**WHAT THE TASK ASKS**
In the material below, find the line that contains "- rewrite bool_decide_eq_false_2, app_nil_r" and the line that contains "intros (<- &", then write out exactly those two lines and everything between them.
DATA PROVIDED: Begin
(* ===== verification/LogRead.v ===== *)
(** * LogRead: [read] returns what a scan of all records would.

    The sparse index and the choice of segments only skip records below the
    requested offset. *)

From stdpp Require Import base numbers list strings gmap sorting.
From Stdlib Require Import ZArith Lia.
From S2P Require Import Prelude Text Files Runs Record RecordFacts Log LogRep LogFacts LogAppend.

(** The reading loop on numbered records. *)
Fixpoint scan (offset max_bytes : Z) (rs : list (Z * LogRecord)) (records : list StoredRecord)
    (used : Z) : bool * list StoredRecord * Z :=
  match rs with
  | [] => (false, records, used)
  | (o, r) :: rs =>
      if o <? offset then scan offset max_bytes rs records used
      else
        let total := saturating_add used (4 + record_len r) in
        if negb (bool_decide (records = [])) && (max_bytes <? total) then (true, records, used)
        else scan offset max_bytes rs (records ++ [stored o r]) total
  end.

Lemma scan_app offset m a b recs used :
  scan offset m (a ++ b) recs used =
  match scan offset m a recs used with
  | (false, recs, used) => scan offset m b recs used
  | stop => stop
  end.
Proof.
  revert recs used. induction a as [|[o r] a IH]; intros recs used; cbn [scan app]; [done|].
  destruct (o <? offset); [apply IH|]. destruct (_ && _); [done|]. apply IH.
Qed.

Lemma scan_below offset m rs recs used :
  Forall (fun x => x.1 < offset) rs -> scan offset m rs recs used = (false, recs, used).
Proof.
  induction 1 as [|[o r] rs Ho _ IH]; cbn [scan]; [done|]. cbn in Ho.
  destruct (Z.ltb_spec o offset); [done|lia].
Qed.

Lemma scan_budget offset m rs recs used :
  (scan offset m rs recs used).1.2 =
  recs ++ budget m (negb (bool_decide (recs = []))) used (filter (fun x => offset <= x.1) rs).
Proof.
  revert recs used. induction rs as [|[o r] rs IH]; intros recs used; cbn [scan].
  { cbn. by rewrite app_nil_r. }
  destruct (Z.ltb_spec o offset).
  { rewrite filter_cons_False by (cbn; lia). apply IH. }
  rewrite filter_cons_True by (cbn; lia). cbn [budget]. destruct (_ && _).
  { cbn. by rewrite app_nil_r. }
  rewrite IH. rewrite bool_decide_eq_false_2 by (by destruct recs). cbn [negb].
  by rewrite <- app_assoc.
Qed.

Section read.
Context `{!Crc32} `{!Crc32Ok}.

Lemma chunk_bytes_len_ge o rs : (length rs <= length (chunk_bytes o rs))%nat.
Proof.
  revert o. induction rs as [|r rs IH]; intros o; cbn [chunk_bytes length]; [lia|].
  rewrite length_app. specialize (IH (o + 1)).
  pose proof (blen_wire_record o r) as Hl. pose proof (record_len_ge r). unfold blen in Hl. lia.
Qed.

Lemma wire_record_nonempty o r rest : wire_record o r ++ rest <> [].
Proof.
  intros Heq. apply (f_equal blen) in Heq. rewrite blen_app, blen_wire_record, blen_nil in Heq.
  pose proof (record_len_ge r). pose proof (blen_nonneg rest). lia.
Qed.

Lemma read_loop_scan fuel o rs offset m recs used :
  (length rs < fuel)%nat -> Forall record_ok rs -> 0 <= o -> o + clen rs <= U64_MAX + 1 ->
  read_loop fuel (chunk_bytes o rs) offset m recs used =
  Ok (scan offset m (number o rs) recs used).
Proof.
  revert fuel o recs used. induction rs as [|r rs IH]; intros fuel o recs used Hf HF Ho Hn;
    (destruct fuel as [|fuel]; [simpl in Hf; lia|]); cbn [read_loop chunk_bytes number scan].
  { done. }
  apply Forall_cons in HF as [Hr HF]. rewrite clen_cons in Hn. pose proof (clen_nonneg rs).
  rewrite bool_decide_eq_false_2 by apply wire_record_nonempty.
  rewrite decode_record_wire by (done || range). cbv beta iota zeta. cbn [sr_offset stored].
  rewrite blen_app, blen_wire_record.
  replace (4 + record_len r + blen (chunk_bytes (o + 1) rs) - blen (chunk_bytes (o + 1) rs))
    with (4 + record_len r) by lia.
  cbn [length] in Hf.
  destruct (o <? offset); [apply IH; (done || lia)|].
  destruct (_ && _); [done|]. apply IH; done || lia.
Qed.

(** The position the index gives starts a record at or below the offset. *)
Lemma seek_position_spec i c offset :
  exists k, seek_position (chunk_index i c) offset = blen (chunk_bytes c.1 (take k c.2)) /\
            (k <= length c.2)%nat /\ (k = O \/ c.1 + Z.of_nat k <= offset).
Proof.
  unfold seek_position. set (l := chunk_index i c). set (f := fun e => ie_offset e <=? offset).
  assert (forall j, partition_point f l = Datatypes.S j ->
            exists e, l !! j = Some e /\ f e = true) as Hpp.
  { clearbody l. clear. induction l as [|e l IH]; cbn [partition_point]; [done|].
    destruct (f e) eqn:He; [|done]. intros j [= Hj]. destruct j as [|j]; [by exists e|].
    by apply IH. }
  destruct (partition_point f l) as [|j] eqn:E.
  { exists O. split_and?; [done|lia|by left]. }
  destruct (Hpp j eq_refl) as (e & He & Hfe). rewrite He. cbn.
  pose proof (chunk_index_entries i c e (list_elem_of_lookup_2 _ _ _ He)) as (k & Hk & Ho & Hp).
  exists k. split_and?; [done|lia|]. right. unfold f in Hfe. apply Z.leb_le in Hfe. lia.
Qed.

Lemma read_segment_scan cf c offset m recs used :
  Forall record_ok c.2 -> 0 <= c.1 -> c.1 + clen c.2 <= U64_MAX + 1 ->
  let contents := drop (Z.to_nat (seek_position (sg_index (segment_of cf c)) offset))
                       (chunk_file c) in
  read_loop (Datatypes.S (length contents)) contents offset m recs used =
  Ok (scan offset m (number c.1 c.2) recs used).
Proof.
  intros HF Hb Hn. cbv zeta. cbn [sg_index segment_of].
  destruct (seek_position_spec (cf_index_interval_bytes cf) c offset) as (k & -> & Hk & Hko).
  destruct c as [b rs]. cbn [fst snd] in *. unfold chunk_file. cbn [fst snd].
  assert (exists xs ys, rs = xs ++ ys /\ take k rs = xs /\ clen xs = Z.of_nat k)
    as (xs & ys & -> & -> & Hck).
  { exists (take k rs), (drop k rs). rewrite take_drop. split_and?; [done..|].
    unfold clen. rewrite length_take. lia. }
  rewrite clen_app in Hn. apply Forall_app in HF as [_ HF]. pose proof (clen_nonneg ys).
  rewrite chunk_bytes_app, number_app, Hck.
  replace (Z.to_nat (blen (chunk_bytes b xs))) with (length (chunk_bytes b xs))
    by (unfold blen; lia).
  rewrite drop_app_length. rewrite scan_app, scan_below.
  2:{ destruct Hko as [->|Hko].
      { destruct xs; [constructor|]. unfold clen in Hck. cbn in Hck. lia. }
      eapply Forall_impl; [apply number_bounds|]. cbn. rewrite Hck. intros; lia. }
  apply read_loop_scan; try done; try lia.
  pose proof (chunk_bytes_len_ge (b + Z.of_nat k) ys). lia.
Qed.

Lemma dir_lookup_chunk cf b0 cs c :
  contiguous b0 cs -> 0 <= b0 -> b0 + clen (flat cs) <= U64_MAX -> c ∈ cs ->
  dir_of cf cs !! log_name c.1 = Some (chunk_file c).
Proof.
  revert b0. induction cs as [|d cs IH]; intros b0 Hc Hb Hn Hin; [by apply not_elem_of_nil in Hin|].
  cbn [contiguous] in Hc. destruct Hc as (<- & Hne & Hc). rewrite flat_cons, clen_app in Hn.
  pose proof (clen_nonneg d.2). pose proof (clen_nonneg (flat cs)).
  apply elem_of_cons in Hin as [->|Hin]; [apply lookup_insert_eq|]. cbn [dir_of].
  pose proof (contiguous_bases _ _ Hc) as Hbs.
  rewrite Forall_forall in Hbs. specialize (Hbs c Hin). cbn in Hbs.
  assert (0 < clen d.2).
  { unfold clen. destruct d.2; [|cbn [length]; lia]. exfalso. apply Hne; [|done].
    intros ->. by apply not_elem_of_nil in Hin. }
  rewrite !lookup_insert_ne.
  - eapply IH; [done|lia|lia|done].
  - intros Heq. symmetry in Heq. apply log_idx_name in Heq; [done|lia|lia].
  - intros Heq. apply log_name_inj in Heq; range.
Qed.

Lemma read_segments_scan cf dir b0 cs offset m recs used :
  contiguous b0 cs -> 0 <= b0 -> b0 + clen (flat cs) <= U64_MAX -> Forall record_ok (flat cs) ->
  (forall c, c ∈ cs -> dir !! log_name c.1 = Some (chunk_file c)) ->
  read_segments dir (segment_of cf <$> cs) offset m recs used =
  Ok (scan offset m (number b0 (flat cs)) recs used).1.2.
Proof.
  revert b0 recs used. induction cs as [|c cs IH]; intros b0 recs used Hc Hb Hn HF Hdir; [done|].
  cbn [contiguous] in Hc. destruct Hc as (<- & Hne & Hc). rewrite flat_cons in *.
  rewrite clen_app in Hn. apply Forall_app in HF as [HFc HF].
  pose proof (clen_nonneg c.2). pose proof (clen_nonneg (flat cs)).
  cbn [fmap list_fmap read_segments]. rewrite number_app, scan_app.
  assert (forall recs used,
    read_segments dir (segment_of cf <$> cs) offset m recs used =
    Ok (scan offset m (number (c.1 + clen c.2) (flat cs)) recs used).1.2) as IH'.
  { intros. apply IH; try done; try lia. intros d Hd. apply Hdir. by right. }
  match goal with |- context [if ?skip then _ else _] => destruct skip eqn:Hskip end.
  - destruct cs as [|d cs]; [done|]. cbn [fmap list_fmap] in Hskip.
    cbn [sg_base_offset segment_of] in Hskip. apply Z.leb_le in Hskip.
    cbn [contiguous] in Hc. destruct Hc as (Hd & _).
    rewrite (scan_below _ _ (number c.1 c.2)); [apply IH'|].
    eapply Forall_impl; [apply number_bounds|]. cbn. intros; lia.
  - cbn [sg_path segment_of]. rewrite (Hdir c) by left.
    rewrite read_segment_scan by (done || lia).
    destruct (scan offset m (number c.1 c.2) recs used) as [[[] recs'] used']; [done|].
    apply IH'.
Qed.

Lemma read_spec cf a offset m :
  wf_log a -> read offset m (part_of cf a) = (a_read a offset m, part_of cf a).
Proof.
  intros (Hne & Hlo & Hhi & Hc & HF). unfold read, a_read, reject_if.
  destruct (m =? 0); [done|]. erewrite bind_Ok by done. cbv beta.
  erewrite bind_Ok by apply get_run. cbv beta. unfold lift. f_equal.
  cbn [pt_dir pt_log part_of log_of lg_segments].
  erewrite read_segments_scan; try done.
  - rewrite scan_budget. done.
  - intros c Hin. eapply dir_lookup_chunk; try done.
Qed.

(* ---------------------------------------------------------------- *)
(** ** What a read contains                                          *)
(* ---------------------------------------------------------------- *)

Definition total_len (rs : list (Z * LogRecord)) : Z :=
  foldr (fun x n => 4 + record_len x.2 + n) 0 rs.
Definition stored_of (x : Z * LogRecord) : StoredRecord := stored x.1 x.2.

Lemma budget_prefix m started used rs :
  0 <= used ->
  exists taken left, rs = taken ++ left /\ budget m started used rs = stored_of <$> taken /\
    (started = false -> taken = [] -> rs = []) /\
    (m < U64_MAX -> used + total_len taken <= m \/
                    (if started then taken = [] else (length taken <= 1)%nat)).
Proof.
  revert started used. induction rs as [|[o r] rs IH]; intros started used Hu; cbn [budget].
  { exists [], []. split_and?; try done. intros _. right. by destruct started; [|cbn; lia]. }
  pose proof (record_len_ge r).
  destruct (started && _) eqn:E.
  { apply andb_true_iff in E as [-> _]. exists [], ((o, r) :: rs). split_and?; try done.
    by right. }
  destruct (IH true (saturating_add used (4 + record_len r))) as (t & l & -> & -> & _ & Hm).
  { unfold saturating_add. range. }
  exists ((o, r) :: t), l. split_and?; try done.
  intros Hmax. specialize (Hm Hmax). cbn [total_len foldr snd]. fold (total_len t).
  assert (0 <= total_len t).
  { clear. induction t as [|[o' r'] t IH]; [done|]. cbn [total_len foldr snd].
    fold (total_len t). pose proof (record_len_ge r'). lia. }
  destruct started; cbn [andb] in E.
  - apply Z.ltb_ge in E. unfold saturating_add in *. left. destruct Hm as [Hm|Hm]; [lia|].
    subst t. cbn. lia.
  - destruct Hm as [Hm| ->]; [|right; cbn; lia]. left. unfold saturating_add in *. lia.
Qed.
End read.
DATA PROVIDED: End
DATA PROVIDED: Begin
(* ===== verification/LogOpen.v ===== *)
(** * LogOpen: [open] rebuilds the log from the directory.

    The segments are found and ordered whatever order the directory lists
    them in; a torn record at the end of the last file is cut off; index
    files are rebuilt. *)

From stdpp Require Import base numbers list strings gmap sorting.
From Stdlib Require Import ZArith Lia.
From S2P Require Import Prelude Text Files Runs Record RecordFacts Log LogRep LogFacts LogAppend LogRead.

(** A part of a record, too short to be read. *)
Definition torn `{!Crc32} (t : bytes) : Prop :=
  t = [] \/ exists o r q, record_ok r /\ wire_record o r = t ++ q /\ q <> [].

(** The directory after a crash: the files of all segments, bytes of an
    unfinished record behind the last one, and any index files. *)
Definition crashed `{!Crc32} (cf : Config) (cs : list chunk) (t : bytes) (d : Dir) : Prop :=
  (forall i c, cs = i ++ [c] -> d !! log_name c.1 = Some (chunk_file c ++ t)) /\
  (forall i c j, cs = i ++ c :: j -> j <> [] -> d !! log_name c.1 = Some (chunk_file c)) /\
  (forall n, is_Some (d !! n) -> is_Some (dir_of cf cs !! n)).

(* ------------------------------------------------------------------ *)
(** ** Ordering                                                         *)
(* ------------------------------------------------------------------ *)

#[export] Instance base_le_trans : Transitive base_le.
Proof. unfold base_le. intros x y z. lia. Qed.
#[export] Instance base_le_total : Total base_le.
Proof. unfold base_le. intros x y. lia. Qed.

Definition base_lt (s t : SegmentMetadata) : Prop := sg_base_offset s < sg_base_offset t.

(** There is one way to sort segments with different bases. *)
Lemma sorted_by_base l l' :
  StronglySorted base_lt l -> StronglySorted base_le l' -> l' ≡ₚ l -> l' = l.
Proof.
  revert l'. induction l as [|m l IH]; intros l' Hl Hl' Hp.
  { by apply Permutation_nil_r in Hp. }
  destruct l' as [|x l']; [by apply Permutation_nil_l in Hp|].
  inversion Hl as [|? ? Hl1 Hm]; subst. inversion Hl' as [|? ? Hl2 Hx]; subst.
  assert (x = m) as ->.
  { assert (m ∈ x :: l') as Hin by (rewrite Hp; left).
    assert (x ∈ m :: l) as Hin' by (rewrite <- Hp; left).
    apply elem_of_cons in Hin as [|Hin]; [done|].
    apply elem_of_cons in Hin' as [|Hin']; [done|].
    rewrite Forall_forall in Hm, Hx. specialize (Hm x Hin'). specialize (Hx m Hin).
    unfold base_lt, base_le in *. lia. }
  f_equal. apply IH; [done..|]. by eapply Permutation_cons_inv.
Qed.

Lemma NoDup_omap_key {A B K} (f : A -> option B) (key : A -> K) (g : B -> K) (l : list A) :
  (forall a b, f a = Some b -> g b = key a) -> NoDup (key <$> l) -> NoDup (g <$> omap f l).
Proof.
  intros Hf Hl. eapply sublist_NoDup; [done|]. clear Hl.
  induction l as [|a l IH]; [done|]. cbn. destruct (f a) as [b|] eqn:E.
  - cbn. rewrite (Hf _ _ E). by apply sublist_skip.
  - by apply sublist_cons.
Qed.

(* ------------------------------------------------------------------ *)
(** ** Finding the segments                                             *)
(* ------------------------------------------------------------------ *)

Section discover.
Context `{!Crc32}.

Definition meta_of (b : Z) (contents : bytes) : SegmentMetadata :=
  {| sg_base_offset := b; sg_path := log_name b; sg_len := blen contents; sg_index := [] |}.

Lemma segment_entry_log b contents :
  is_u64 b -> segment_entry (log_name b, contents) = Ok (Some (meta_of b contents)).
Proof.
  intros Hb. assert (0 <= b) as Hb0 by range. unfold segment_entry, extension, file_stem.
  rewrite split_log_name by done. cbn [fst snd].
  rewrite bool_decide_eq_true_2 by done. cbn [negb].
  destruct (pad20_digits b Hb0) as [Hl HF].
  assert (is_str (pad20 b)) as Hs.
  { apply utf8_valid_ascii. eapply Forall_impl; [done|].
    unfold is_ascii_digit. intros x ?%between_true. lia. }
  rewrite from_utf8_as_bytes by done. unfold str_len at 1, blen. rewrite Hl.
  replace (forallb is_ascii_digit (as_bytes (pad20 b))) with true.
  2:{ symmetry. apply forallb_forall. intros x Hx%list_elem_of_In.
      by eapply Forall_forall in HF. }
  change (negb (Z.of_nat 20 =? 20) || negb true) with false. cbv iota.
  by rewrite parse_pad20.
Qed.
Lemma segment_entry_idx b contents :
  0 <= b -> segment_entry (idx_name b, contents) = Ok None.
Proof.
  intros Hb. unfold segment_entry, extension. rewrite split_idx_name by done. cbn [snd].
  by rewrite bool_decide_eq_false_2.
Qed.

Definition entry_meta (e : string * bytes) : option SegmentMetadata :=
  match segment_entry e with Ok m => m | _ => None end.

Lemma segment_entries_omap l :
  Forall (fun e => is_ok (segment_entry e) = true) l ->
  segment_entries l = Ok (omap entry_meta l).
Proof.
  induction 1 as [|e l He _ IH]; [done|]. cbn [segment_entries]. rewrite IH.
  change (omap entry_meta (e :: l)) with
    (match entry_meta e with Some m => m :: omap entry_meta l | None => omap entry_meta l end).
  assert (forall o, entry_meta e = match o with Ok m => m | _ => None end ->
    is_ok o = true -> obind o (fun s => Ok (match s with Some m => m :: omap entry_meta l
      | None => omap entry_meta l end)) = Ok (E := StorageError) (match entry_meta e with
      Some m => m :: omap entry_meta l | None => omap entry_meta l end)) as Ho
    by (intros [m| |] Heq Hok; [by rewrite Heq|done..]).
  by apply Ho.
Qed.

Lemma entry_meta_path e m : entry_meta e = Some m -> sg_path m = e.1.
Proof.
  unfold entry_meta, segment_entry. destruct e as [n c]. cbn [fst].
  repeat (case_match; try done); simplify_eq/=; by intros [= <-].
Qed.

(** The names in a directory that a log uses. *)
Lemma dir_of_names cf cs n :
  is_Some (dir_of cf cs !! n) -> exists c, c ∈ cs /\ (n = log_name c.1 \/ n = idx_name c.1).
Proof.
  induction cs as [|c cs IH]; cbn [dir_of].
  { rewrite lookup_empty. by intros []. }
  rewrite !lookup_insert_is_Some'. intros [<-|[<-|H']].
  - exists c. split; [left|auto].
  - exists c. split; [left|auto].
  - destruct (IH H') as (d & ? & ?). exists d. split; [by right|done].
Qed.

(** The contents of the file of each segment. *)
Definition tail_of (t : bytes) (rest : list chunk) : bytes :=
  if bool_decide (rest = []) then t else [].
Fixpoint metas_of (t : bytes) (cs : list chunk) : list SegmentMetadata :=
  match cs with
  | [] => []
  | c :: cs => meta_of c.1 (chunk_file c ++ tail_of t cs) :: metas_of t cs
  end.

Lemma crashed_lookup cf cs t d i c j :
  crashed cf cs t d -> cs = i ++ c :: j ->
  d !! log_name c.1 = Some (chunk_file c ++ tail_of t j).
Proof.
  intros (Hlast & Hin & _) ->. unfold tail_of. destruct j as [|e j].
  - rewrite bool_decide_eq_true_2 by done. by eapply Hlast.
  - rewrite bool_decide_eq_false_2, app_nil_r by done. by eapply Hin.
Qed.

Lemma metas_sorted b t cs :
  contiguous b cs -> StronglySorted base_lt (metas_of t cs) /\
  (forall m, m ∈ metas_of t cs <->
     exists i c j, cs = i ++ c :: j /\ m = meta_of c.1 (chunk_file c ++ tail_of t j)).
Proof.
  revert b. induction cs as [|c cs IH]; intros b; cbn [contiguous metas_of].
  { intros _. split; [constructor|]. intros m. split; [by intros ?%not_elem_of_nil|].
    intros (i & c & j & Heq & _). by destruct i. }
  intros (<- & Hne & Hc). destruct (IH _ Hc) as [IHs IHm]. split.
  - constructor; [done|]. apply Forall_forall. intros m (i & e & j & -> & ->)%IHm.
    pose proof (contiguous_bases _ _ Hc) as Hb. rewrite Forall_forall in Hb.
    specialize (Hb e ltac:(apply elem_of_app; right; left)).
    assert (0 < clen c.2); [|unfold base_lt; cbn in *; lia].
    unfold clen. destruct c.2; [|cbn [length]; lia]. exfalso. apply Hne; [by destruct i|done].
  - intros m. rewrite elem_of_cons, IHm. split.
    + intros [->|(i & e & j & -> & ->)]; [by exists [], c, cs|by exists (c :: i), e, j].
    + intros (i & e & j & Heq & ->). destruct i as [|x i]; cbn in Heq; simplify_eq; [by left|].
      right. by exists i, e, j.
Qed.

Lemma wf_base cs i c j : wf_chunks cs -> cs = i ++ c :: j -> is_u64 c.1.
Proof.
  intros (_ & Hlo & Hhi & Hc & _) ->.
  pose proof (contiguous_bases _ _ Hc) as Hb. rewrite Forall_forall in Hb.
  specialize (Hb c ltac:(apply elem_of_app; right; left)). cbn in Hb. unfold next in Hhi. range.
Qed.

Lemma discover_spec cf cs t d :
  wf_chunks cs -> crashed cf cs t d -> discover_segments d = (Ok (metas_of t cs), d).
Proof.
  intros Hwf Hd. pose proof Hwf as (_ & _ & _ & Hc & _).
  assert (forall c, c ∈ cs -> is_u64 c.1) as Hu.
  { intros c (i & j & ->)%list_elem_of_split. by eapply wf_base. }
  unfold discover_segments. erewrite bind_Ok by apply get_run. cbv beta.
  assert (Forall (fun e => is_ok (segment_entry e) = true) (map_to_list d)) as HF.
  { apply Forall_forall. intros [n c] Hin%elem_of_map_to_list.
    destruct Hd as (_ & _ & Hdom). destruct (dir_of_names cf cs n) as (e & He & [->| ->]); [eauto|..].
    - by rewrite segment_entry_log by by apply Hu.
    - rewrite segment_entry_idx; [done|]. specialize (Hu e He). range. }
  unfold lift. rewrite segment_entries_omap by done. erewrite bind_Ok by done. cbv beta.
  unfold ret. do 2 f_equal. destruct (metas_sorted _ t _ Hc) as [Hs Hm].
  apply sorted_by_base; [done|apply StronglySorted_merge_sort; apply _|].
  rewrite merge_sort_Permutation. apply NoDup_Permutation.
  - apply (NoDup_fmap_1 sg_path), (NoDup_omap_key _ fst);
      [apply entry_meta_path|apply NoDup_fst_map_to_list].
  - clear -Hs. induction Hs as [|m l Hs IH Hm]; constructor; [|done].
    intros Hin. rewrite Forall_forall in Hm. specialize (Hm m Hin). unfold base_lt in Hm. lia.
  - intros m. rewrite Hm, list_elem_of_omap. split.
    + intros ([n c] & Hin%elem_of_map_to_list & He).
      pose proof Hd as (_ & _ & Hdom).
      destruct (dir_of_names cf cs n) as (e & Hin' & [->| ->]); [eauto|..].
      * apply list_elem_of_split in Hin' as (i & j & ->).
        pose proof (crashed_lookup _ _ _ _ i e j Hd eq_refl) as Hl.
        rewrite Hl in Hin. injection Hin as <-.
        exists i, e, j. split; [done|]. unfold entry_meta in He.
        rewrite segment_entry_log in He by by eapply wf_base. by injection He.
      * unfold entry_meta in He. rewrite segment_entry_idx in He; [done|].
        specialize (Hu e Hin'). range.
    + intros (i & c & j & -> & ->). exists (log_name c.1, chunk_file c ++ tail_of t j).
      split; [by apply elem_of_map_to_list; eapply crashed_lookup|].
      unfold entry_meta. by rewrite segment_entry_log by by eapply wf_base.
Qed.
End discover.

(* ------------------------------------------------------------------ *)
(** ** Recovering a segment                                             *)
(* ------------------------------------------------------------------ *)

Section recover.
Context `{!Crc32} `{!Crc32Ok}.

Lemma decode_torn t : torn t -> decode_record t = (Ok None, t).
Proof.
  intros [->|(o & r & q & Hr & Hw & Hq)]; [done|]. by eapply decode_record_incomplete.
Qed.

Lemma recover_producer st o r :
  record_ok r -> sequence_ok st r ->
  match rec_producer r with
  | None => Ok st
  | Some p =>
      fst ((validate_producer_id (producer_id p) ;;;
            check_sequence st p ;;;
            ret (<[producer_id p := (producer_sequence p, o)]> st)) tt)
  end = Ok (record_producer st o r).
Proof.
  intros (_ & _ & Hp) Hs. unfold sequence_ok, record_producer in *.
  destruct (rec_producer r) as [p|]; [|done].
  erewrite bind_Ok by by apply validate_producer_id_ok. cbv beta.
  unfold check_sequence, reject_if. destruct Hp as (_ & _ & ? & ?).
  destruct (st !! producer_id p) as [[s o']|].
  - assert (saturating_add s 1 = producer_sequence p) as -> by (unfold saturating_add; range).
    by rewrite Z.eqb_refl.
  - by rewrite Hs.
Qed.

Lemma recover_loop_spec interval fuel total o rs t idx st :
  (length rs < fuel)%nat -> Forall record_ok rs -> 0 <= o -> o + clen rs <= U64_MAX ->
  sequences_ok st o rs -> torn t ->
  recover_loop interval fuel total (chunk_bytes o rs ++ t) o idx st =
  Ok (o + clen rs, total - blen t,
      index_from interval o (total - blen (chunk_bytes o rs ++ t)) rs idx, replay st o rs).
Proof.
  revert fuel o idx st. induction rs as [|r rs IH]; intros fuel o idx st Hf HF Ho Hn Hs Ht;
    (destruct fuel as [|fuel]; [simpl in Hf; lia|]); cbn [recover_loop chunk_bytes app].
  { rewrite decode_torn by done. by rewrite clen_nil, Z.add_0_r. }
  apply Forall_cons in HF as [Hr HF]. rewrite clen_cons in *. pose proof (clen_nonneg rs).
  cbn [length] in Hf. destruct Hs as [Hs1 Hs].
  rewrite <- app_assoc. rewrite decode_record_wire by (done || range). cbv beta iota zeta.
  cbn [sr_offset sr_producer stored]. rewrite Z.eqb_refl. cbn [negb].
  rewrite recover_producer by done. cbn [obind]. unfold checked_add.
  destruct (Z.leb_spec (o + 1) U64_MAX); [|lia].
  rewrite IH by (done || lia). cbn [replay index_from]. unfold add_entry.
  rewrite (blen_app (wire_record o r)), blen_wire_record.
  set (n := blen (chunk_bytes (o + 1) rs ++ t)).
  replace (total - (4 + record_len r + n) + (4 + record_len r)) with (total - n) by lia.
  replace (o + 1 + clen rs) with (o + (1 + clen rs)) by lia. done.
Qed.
DATA PROVIDED: End
**SOLVED PROBLEM**
  - rewrite bool_decide_eq_false_2, app_nil_r by done. by eapply Hin.
Qed.

Lemma metas_sorted b t cs :
  contiguous b cs -> StronglySorted base_lt (metas_of t cs) /\
  (forall m, m ∈ metas_of t cs <->
     exists i c j, cs = i ++ c :: j /\ m = meta_of c.1 (chunk_file c ++ tail_of t j)).
Proof.
  revert b. induction cs as [|c cs IH]; intros b; cbn [contiguous metas_of].
  { intros _. split; [constructor|]. intros m. split; [by intros ?%not_elem_of_nil|].
    intros (i & c & j & Heq & _). by destruct i. }
  intros (<- & Hne & Hc). destruct (IH _ Hc) as [IHs IHm]. split.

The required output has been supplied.